Многие сейчас произносят общие слова, что, мол, мы живем в эпоху тревоги, неопределенности, цинизма. Но, кажется, более точное определение заключается в том, что мы живем в эпоху кринжа. Это ощущение стало цайтгайстом, духом времени. Ведь что такое кринж, если подойти к определению социологически? Это не просто неловкость или эстетическая реакция на чужой фейл. Это момент радикального непонимания, сбой в том, что Ирвин Гофман называл фреймом, рамкой взаимодействия: ситуацией, в которой участники понимают, что происходит и какие роли они в ней играют. Кринж возникает там, где рамка рушится. Мы видим сцену, но не можем понять: это искренность или перформанс, исповедь или стеб, трагедия или рекламный трюк для лайков? Кринж — это телесное ощущение распада социальной сцены, в котором одновременно замешаны стыд, страх и, внезапно, смех. Но почему мы его постоянно испытываем? Почему кринж из модного зумерского слова рискует стать легитимным академическим термином?

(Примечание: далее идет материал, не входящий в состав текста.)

(* ===== verification/PartitionFacts.v ===== *)
(** What the partition tables of [Partitions] and the volumes of [Volumes] keep:
    every layout lies inside its image, and its selector is its own. Then a
    reference writer of GPT headers and entries, and that the reader of
    [Partitions] reads back what it wrote. *)

From S2P Require Import Prelude Bytes Utf8 Stream StreamFacts StreamWriter Compression NvList Encrypted EncryptedDnode EncryptedFacts.
From S2P Require Import Paths Snapshots Operations Image DiskImage Partitions Volumes.

(** ** Decimal numbers *)

Definition decimal_value (l : list Z) : Z := foldl (fun v d => 10 * v + (d - 48)) 0 l.

Lemma decimal_digits_value fuel n : 0 <= n < 10 ^ Z.of_nat fuel -> decimal_value (decimal_digits fuel n) = n.
Proof.
  revert n. induction fuel as [|fuel IH]; intros n Hn; [cbn in *; lia|]. cbn [decimal_digits].
  rewrite Nat2Z.inj_succ, Z.pow_succ_r in Hn by lia. unfold decimal_value. rewrite foldl_app. cbn [foldl].
  assert (foldl (fun v d => 10 * v + (d - 48)) 0 (if n <? 10 then [] else decimal_digits fuel (n / 10)) = n / 10) as ->.
  { destruct (Z.ltb_spec n 10); [cbn; symmetry; apply Z.div_small; lia|]. apply IH.
    split; [apply Z.div_pos; lia|]. apply Z.div_lt_upper_bound; lia. }
  pose proof (Z.div_mod n 10). lia.
Qed.

Definition MAX_NUMBER : Z := 1000000.

Lemma decimal_inj n m : 0 <= n <= MAX_NUMBER -> 0 <= m <= MAX_NUMBER -> decimal n = decimal m -> n = m.
Proof.
  unfold MAX_NUMBER, decimal. intros Hn Hm He. rewrite <- (decimal_digits_value 20 n), <- (decimal_digits_value 20 m) by (cbn; lia).
  by rewrite He.
Qed.

Lemma decimal_digits_range fuel n : 0 <= n -> Forall (fun d => 48 <= d <= 57) (decimal_digits fuel n).
Proof.
  revert n. induction fuel as [|fuel IH]; intros n Hn; cbn [decimal_digits]; [by apply Forall_nil|]. apply Forall_app. split.
  - destruct (n <? 10); [by apply Forall_nil|]. apply IH. apply Z.div_pos; lia.
  - apply Forall_singleton. pose proof (Z.mod_pos_bound n 10). lia.
Qed.

(** ** Numbered layouts *)

(** A selector has no upper-case letters. *)
Definition lowercase (l : list Z) : Prop := map to_ascii_lowercase l = l.

Lemma lowercase_decimal scheme n : lowercase scheme -> 0 <= n -> lowercase (scheme ++ decimal n).
Proof.
  unfold lowercase. intros Hs Hn. rewrite map_app, Hs. f_equal. pose proof (decimal_digits_range 20 n Hn) as Hd.
  unfold decimal. induction Hd as [|d l Hd _ IH]; [done|]. cbn [map]. rewrite IH. f_equal. unfold to_ascii_lowercase.
  by rewrite (proj2 (Z.leb_gt 65 d)) by lia.
Qed.

Definition layout_inside (source : ImageRead) (p : PartitionLayout) : Prop :=
  0 <= pl_offset p /\ 0 < pl_length p /\ pl_offset p + pl_length p <= image_len source.

(** The partitions of a table, with numbers up to [hi]. *)
Definition numbered (source : ImageRead) (scheme : list Z) (hi : Z) (l : list PartitionLayout) : Prop :=
  NoDup (map pl_partition l) /\
  Forall (fun p => layout_inside source p /\ 1 <= pl_partition p <= hi /\ pl_selector p = scheme ++ decimal (pl_partition p)) l.

Lemma numbered_nil source scheme hi : numbered source scheme hi [].
Proof. split; [constructor|by apply Forall_nil]. Qed.

Lemma numbered_mono source scheme hi hi' l : hi <= hi' -> numbered source scheme hi l -> numbered source scheme hi' l.
Proof. intros Hle [Hd Hf]. split; [done|]. eapply Forall_impl; [exact Hf|]. intros p (?&?&?). split; [done|]. split; [lia|done]. Qed.

Lemma numbered_snoc source scheme hi l p :
  numbered source scheme hi l -> layout_inside source p -> 0 <= hi < pl_partition p ->
  pl_selector p = scheme ++ decimal (pl_partition p) -> numbered source scheme (pl_partition p) (l ++ [p]).
Proof.
  intros [Hd Hf] Hp Hn Hs. split.
  - rewrite map_app. apply NoDup_app. split; [done|]. split; [|apply NoDup_singleton]. intros n Hin Hin2.
    apply list_elem_of_singleton in Hin2 as ->. change (map pl_partition l) with (pl_partition <$> l) in Hin.
    apply list_elem_of_fmap in Hin as (q & Hq & Hin). rewrite Forall_forall in Hf. destruct (Hf _ Hin) as (_ & ? & _). lia.
  - apply Forall_app. split; [|apply Forall_singleton; split; [done|]; split; [lia|done]].
    eapply Forall_impl; [exact Hf|]. intros q (?&?&?). split; [done|]. split; [lia|done].
Qed.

Давайте просто посмотрим вокруг на нашу культуру так называемого метамодерна с его колебанием между иронией и искренностью (философы это называют осцилляцией). Мы больше не знаем, в каком регистре произносится высказывание: каждое слово может быть одновременно шуткой и откровением. Современная культура утратила уверенность в своих интонациях, и это порождает особое, физическое ощущение несоответствия. Мы интуитивно чувствуем, что между сказанным и подразумеваемым пролегает пропасть, и именно в этой пропасти поселяется кринж.
Информационная среда только усиливает этот эффект. Она построена на постоянной двусмысленности и недоговоренности. Эзопов язык, характерный для поздней империи, снова стал нормой: вроде бы что-то произошло, но вроде бы и нет; вроде бы новость, а вроде бы постановка. Даже официальные высказывания сегодня звучат как мемы, а мемы — как официальные высказывания, на чем процветает ИА Панорама. Параллельно с этим, как писал Петер Слотердайк, воцарился цинический разум, сознание, которое "все понимает, но все равно участвует". Современный человек, и особенно человек публичный, прекрасно осведомлен о несоответствии между словом и делом, но это знание не рождает ни стыда, ни протеста. Оно становится частью игры. Политики отказываются от своих слов быстрее, чем обновляется лента новостей, а публичное вранье давно превратилось в форму жанра. Искренность теперь воспринимается не как сила, а как неуклюжесть. В этом смысле кринж — это реакция субъекта, который еще не до конца отучился верить.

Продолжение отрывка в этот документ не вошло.